D’autres dispositions visent par ailleurs à sécuriser les accords de conciliation en évitant que les suretés les garantissant ne tombent en cas d’ouverture d’une procédure collective.

Quelles sont les principales nouveautés en matière de procédure collective ?

La réforme ouvre à toutes les entreprises la procédure de sauvegarde accélérée dont la durée maximale est fixée à quatre mois. Cette possibilité permet de limiter les effets négatifs de l’ouverture d’une procédure à l’égard des partenaires de l’entreprise.
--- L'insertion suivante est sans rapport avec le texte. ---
Lemma wp_get_queue i p Q w : peer_at w i p -> Q (tp_reliable_queue p) w -> wp (get_queue i) Q w.
Proof. intros Hp HQ. unfold get_queue. wp_step. eapply wp_get_peer; [done|]. by wp_step. Qed.
Lemma tx_ok_queue p q : tx_ok bound p ->
  queue_ok (sw_next_packet_number (tp_tx_window p)) (tp_peer_id p) q -> tx_ok bound (p <| tp_reliable_queue := q |>).
Proof. by intros (_ & Hrest) Hq. Qed.
Lemma kept_put_queue i p q w :
  world_ok bound w -> peer_at w i p -> queue_ok (sw_next_packet_number (tp_tx_window p)) (tp_peer_id p) q ->
  wp (put_queue i q) (fun a w' => kept bound w a w' /\ wait_list w' i = rq_wait_ack_list q) w.
Proof.
  intros Hw Hp Hq. destruct (world_ok_peer _ _ _ _ Hw Hp) as [Htx Hrx]. unfold put_queue. eapply wp_put_peer; [done|].
  set (p' := p <| tp_reliable_queue := q |>). split.
  - split; [apply world_ok_with; [done|]; split; [by apply tx_ok_queue|done]|apply n_peers_with].
  - by rewrite (wait_list_at _ _ p') by by eapply peer_at_with.
Qed.
Lemma kept_list_frame {A} i (w w' : world) (a : A) :
  kept bound w a w' -> tc_peers (w_ctx w') = tc_peers (w_ctx w) -> kept_list i w a w'.
Proof. intros Hk Hp. split; [done|]. unfold wait_list. by rewrite Hp. Qed.
Lemma count_error_wp i w : world_ok bound w -> wp transport_count_send_error (kept_list i w) w.
Proof.
  intros Hw. pose proof (kept_add_stats bound (fun s => s <| ls_tx_errors := u64 (ls_tx_errors s + 1) |>) w Hw) as Hk.
  apply wp_put_ctx. by apply kept_list_frame.
Qed.

Lemma retransmitted_ok b t c : 0 <= b < 2 ^ 32 -> reliable_ok b t c ->
  packet_wf (retransmitted_packet c) /\ pk_data (retransmitted_packet c) <> NULL.
Proof.
  intros Hb (_ & Hn & _ & Hd & He). split; [|done]. split; [done|]. split; [done|]. apply is_u32_spec. cbn. lia.
Qed.
Lemma retransmit_wp i a now w :
  world_ok bound w -> (i < n_peers w)%nat -> a ∈ wait_list w i -> bound < 2 ^ 32 ->
  wp (transport_retransmit_reliable_packet i a now) (kept_list i w) w.
Proof.
  intros Hw Hi Ha Hb. destruct (world_ok_at _ _ _ Hw Hi) as (p & Hp & (Hq & Hwin & Hn & Hr) & Hrx).
  unfold transport_retransmit_reliable_packet. wp_step. wp_step.
  destruct (can_send_down (w_ctx w)) eqn:Hdown; cbn [negb]; [|by wp_step]. wp_step. eapply wp_get_queue; [done|].
  rewrite (wait_list_at _ _ _ Hp) in Ha. destruct (queue_packet _ _ _ _ Hq Ha) as (c & Hc & Hcok & Hupd).
  wp_step. eapply wp_lift; [done|].
  destruct (layer_send_run (w_ctx w) (retransmitted_packet c) w Hdown) as ([err phy] & net & Hrun).
  wp_step. apply wp_run. eexists _, _. split; [exact Hrun|]. cbn beta iota.
  assert (0 <= sw_next_packet_number (tp_tx_window p) < 2 ^ 32) as Hnr.
  { destruct Hwin as (_ & _ & Hn'%is_u32_spec & _). lia. }
  destruct (retransmitted_ok _ _ _ Hnr Hcok) as [Hwf Hdata].
  set (w1 := after_events _ net w). assert (world_ok bound w1) as Hw1.
  { apply world_ok_events; [done|]. repeat constructor; [apply Hwf..|done|by eexists]. }
  destruct (is_ok err); cbn [negb].
  - wp_step. eapply wp_lift; [apply calc_backoff_spec, Hcok|]. wp_step.
    eapply wp_mono; [apply (kept_put_queue i p); [done|done|]|].
    { apply Hupd; done. }
    intros _ w2 [[Hw2 Hn2] Hl2]. wp_step. split; [done|]. rewrite Hl2. by rewrite (wait_list_at _ _ _ Hp).
  - wp_step. eapply wp_mono; [by apply (count_error_wp i)|]. intros _ w2 [[Hw2 Hn2] Hl2]. by wp_step.
Qed.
Le projet de plan étant alors préparé en amont dans le cadre d’une procédure confidentielle de conciliation, dès l’ouverture de la sauvegarde, l’entreprise sera en mesure de communiquer sur son adoption à bref délai.
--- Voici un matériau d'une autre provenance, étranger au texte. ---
(** ** The state beside the peers *)

Definition layer_ok (w : world) : Prop :=
  let c := w_ctx w in
  window_inv (tc_window c) /\
  match tc_fragment_mgr c with NULL => True | Ptr m => manager_ok any_byte any_size m end /\
  match tc_codec_registry c with NULL => True | Ptr r => registry_inv r /\ Forall codec_safe (registry_entries r) end /\
  tc_stats c <> NULL /\
  (match tc_route_table c with NULL => True | Ptr t => exists es, route_rep t es end /\
   exists l, queue_rep (tc_reliable_queue c) l []) /\
  Forall event_ok (w_trace w) /\ zlen (w_stack w) = XGL_DATALINK_STACK_BUFFER_SIZE /\ bytes_ok (w_stack w).
Lemma world_ok_layer bound w :
  world_ok bound w <-> Forall (peer_ok bound) (tc_peers (w_ctx w)) /\ layer_ok w.
Proof. unfold world_ok, ctx_ok, layer_ok. tauto. Qed.

(** A step that does not touch the peers. *)
Definition aside (w w' : world) : Prop :=
  layer_ok w' /\ tc_peers (w_ctx w') = tc_peers (w_ctx w) /\ w_trace w `prefix_of` w_trace w'.
Lemma aside_refl w : layer_ok w -> aside w w.
Proof. done. Qed.
Lemma aside_trans w1 w2 w3 : aside w1 w2 -> aside w2 w3 -> aside w1 w3.
Proof. intros (_ & H1 & H2) (H3 & H4 & H5). split; [done|]. split; [congruence|by etransitivity]. Qed.
Lemma aside_emit w e : layer_ok w -> event_ok e -> aside w (w <| w_trace := w_trace w ++ [e] |>).
Proof.
  intros (H1 & H2 & H3 & H4 & H5 & H6 & H7) He. split; [|split; [done|by apply prefix_app_r]].
  do 5 (split; [done|]). split; [|done]. cbn. apply Forall_app. by split; [|constructor].
Qed.
Lemma aside_stats w f : layer_ok w ->
  aside w (w <| w_ctx := (w_ctx w) <| tc_stats := f <$> tc_stats (w_ctx w) |> |>).
Proof.
  intros (H1 & H2 & H3 & H4 & H5). split; [|done]. do 3 (split; [done|]). split; [|done]. cbn.
  by destruct (tc_stats (w_ctx w)).
Qed.
Lemma aside_sends w es net : layer_ok w -> Forall (fun e => event_ok e /\ is_send e) es ->
  aside w (after_events es net w).
Proof.
  intros (H1 & H2 & H3 & H4 & H5 & H6 & H7) He. split; [|split; [done|by apply prefix_app_r]].
  do 5 (split; [done|]). split; [|done]. cbn. apply Forall_app. split; [done|].
  eapply Forall_impl; [exact He|]. by intros e [? _].
Qed.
Afin de faciliter le financement du plan de sauvegarde ou de redressement, la réforme instaure un privilège nouveau au bénéfice des personnes qui consentent un nouvel apport de trésorerie à l’entreprise pendant la procédure ou qui s’engagent à le faire pour l’exécution du plan.

Enfin, la réforme permet maintenant aux garants personnes physiques de se prévaloir de l’arrêt des poursuites et du plan en redressement comme c’était déjà le cas en sauvegarde. Cela vise notamment à sécuriser les dirigeants cautions de leur entreprise.

Johan AkroutQui élaborera le projet de plan de restructuration ?

En sauvegarde, seul l’entreprise peut présenter un plan. Les dirigeants conservent donc le contrôle de la procédure, parties affectées ou pas. En revanche, en redressement judiciaire, tout créancier peut proposer un projet de plan.

Qu’implique l’introduction des classes de parties affectées ?

Il faut d’abord souligner que cette mesure concernera essentiellement les ETI, les grandes entreprises ou les grands groupes puisqu’elle n’est obligatoire qu’au-delà de certains seuils alternatifs, fixés à 250 salariés et 20 millions d’euros de chiffre d’affaires net ou 40 millions d’euros de chiffre d’affaires net. Dans les groupes de sociétés, ces seuils sont à apprécier au niveau du groupe.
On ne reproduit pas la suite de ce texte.